> [Records shown]:
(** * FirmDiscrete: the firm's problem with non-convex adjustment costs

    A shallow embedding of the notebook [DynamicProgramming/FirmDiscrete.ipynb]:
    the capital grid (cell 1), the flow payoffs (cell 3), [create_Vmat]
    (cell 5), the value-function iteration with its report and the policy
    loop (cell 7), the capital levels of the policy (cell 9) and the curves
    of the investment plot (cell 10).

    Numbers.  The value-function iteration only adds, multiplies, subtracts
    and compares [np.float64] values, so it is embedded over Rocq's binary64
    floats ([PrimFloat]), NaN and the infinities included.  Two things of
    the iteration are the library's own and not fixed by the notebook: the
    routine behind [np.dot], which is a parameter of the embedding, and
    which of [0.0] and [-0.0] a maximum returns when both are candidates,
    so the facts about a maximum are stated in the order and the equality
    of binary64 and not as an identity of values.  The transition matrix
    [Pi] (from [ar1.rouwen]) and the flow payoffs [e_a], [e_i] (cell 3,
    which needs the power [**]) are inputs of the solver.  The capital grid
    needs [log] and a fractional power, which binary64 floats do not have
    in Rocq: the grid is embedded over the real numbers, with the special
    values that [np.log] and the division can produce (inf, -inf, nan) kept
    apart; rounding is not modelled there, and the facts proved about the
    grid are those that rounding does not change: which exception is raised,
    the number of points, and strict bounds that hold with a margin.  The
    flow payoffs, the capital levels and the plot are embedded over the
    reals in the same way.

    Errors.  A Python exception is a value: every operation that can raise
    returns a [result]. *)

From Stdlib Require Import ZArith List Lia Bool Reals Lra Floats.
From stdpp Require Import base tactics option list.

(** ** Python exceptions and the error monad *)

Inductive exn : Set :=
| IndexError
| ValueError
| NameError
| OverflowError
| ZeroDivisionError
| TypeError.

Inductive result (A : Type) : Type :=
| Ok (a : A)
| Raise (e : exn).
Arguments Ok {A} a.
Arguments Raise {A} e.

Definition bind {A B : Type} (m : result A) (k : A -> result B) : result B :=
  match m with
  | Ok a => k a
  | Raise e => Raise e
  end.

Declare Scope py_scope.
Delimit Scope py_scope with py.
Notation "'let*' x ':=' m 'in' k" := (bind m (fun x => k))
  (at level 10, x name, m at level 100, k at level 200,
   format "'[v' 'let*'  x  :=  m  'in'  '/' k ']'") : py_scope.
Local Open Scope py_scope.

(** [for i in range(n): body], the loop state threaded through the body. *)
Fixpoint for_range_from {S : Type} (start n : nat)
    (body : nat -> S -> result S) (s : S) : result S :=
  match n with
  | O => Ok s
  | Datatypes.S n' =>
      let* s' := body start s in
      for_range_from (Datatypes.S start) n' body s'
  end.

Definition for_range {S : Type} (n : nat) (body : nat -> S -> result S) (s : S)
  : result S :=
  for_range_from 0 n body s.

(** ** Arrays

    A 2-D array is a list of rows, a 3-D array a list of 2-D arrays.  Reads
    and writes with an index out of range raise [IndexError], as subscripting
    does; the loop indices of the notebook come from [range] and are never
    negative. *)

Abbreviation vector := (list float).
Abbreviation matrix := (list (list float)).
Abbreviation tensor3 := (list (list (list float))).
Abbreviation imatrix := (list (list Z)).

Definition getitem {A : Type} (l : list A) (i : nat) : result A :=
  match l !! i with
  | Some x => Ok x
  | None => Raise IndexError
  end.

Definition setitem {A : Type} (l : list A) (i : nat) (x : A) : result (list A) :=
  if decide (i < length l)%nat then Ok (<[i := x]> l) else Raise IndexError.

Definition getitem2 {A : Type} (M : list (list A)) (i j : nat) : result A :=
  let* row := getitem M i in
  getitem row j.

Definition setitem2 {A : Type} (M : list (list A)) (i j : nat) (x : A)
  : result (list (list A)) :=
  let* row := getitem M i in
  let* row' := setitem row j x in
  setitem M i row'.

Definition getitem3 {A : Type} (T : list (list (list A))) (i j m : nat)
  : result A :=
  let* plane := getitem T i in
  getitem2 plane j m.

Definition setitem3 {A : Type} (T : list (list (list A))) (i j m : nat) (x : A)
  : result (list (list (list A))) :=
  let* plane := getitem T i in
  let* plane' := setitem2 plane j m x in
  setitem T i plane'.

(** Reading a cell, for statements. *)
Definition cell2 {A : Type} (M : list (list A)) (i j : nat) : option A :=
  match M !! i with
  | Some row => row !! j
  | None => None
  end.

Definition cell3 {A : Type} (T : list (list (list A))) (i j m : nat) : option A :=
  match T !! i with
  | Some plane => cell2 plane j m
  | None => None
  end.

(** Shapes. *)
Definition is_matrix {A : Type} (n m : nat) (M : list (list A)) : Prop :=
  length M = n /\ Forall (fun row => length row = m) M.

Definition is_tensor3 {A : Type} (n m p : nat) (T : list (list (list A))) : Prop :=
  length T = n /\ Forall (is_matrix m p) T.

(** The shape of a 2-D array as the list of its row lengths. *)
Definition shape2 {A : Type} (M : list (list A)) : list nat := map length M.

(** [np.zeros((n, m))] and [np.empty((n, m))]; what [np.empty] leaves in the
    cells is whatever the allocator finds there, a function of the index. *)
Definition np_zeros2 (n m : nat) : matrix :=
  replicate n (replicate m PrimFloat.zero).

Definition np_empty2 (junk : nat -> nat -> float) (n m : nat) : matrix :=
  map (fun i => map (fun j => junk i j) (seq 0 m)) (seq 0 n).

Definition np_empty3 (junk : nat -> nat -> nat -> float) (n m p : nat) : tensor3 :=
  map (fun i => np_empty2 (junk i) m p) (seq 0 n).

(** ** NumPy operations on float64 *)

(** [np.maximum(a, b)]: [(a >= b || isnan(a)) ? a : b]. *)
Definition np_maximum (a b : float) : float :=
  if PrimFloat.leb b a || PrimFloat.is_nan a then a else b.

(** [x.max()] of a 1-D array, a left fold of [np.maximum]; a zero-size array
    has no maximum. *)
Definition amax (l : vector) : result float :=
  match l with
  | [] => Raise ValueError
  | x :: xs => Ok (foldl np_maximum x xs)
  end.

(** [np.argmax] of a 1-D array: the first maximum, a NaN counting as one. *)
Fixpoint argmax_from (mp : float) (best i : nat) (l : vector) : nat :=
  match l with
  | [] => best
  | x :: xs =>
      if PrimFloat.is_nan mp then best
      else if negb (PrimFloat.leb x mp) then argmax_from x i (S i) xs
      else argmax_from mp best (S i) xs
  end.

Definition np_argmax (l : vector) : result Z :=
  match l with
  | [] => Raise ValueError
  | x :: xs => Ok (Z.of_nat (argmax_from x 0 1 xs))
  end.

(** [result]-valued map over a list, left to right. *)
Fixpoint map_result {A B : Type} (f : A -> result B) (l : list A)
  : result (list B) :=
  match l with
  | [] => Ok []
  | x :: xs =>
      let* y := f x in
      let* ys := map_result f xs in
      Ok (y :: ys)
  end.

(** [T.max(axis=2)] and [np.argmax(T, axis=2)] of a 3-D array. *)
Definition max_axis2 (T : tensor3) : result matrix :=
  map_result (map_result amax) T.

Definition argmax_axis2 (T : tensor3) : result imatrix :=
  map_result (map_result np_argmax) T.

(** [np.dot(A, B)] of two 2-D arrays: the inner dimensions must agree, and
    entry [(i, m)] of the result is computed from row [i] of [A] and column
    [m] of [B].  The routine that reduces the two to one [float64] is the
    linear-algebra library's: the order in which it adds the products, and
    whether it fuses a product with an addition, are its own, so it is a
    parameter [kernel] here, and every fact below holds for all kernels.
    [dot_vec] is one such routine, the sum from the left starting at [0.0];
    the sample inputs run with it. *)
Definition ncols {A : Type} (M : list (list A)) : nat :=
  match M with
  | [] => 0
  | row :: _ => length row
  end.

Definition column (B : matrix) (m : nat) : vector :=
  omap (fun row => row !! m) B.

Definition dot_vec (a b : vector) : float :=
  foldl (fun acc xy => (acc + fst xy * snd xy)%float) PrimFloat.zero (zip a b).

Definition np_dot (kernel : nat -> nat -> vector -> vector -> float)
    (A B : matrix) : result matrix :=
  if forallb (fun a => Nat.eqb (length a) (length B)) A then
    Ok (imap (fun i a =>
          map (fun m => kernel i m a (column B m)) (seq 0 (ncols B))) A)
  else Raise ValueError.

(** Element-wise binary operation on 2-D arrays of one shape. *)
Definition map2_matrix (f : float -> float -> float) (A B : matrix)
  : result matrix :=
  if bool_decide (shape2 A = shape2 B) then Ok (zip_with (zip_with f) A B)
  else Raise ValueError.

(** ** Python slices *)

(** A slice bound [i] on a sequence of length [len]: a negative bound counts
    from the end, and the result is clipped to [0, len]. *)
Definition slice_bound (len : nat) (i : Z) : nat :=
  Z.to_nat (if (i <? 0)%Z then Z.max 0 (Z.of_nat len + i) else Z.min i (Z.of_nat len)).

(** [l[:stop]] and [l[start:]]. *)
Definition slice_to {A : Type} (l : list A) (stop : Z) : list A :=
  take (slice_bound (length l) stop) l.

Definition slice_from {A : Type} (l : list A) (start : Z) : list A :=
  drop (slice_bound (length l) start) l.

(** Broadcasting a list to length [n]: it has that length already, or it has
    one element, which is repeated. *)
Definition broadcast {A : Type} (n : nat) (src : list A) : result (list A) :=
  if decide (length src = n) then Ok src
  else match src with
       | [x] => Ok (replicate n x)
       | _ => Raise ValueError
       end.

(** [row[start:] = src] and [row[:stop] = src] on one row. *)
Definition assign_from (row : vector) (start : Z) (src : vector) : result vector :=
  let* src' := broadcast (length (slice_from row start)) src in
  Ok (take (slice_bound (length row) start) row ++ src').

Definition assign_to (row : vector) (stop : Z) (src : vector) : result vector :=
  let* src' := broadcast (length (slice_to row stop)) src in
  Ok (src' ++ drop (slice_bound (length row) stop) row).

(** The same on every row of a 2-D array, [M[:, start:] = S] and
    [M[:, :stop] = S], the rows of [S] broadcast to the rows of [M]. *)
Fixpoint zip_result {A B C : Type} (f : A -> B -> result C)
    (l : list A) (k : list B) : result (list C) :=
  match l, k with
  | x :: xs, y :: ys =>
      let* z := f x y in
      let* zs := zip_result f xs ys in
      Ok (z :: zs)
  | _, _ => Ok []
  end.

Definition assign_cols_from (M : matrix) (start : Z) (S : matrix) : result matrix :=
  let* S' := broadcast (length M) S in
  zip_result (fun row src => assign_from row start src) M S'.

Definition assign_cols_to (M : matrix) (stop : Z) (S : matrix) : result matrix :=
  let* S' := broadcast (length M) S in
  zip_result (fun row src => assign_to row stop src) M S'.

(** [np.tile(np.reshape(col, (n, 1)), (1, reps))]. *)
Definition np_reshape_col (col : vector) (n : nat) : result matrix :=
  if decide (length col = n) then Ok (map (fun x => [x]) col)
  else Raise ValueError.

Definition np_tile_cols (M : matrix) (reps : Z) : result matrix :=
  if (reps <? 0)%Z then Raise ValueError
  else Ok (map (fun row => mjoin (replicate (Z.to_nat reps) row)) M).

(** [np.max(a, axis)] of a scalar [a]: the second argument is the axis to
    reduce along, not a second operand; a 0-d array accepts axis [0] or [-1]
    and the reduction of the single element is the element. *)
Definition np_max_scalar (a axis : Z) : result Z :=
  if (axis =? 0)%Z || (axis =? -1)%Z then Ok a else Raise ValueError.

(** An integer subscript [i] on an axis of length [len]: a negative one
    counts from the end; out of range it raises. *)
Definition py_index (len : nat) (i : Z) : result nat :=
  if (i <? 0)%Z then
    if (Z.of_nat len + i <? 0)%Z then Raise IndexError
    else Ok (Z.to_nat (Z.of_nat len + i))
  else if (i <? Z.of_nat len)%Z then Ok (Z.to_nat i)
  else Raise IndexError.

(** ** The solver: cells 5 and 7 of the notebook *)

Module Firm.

* * *

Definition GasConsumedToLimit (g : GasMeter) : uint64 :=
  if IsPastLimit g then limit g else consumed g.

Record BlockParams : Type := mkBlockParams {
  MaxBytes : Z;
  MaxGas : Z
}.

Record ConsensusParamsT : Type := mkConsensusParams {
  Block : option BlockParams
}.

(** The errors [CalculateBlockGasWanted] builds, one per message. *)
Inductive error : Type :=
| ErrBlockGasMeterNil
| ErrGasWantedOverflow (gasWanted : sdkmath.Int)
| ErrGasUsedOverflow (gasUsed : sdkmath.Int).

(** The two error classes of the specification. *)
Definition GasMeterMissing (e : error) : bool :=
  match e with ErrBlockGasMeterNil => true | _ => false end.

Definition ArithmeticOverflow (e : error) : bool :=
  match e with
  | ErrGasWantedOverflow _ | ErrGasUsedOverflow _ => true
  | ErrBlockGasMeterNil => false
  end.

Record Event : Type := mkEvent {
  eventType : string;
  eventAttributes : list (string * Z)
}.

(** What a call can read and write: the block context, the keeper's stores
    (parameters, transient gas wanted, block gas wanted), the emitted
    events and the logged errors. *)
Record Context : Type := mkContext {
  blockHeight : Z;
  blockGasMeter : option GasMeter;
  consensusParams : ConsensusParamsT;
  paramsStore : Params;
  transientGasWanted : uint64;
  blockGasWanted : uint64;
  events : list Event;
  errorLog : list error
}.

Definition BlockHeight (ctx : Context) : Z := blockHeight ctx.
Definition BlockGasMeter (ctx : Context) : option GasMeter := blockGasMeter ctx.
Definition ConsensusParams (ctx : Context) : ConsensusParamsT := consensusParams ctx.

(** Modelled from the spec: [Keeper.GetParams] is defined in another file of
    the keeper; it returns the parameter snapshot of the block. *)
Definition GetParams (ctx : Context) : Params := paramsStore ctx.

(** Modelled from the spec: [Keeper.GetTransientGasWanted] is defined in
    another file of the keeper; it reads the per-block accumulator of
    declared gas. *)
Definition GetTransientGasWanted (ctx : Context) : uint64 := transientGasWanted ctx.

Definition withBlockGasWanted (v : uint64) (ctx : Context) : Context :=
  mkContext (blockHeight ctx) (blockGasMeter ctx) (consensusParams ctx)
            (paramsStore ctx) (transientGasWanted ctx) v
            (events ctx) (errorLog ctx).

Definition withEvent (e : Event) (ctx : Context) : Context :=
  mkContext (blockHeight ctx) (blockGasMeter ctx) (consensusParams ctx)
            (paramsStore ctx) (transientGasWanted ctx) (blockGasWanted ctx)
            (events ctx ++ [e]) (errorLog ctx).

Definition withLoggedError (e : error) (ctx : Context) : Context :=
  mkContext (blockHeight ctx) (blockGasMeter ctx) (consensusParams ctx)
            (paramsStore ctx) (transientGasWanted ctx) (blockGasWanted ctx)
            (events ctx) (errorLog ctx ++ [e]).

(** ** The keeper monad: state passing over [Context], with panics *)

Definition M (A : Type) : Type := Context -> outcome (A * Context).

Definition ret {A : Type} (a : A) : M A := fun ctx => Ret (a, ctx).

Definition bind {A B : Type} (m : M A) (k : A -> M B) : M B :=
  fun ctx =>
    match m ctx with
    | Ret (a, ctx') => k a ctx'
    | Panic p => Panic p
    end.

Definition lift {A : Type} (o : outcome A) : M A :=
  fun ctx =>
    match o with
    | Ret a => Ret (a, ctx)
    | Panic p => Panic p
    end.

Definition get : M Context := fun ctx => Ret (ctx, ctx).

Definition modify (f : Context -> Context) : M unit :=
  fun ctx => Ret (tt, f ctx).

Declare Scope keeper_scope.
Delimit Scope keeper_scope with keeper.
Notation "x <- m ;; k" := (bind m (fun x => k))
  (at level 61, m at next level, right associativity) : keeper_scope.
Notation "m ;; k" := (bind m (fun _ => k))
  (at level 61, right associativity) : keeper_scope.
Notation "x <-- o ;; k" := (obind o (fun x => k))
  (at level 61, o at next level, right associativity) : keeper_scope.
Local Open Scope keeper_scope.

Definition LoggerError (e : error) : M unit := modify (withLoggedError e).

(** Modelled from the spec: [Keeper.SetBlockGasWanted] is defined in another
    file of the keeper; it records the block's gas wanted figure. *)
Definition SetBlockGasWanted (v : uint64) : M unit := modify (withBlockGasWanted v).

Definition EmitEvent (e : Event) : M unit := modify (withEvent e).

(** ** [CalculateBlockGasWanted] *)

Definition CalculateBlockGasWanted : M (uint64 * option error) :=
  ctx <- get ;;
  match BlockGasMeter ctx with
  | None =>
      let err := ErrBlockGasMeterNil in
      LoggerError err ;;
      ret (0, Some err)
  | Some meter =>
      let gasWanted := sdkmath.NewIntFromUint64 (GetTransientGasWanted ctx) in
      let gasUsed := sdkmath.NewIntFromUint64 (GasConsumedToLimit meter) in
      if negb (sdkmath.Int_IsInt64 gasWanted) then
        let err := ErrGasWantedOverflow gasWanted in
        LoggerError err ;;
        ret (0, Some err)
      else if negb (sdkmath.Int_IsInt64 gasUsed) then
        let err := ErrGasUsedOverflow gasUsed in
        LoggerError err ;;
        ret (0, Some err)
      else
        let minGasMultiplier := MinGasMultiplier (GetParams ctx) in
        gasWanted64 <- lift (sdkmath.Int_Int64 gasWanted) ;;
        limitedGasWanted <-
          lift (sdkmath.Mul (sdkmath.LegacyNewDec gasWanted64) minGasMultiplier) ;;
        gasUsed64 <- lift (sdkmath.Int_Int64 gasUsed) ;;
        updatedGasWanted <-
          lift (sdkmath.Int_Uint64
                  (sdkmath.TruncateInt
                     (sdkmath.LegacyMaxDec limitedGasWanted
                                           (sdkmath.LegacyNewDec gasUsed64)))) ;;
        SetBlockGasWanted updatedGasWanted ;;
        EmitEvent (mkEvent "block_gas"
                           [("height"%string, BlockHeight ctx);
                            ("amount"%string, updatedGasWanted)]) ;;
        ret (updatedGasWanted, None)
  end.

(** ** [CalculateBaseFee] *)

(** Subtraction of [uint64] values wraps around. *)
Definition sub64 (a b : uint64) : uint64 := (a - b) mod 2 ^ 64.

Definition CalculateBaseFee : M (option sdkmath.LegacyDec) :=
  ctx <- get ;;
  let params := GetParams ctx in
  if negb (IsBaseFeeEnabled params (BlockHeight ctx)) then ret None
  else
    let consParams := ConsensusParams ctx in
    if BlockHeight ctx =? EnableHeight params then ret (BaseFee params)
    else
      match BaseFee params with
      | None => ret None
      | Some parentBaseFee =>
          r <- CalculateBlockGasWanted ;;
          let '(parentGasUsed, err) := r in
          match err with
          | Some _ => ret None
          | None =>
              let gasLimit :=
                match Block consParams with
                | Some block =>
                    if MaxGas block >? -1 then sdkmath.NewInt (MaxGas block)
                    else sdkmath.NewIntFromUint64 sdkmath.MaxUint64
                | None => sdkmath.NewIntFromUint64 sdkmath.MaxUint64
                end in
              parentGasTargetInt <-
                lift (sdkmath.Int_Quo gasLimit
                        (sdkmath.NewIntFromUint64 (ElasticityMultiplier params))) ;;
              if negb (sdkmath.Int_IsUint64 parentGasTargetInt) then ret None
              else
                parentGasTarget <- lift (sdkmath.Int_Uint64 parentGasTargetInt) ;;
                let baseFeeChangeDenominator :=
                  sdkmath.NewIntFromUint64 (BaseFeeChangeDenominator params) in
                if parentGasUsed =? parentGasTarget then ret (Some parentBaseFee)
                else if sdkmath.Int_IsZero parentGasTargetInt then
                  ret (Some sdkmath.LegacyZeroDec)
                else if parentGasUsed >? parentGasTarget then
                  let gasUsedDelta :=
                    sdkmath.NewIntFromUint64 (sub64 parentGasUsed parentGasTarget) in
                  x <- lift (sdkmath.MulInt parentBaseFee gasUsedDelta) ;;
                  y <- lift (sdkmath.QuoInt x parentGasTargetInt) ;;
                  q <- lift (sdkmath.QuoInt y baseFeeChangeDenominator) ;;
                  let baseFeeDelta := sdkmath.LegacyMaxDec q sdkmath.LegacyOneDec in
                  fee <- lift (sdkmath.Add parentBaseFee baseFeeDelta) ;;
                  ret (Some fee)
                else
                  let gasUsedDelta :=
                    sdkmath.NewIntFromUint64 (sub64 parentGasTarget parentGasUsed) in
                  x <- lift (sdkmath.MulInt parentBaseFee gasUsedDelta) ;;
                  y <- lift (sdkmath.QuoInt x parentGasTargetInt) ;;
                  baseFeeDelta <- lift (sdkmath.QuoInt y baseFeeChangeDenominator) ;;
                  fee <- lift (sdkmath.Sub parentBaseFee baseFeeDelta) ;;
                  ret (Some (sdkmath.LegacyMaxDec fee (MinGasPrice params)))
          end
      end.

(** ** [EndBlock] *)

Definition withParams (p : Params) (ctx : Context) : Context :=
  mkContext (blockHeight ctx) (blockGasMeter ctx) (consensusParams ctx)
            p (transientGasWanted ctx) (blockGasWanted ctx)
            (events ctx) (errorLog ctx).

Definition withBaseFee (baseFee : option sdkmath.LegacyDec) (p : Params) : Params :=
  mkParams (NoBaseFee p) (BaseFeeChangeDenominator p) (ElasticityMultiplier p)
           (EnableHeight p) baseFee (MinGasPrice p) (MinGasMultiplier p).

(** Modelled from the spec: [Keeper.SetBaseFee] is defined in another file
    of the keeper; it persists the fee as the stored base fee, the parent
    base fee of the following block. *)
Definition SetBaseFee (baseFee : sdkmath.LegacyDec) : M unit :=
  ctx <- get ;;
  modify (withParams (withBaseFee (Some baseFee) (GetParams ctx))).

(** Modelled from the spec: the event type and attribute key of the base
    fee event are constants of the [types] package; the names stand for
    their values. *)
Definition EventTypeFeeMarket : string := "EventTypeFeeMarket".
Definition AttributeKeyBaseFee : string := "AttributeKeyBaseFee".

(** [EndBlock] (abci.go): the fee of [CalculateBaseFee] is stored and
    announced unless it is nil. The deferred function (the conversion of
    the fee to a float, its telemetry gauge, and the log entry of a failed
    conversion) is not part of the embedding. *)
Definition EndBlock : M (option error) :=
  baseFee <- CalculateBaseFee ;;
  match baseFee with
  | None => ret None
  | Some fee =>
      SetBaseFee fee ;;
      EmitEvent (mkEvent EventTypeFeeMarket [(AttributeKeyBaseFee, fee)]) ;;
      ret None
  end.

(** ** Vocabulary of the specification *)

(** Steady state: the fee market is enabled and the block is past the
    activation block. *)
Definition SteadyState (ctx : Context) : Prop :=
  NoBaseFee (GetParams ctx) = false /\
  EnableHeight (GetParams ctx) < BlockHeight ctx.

> [What needs to be done]:
Wherever a line in the data above holds "withEvent", copy that line.

> [Solution for this problem]:
Definition withEvent (e : Event) (ctx : Context) : Context :=
Definition EmitEvent (e : Event) : M unit := modify (withEvent e).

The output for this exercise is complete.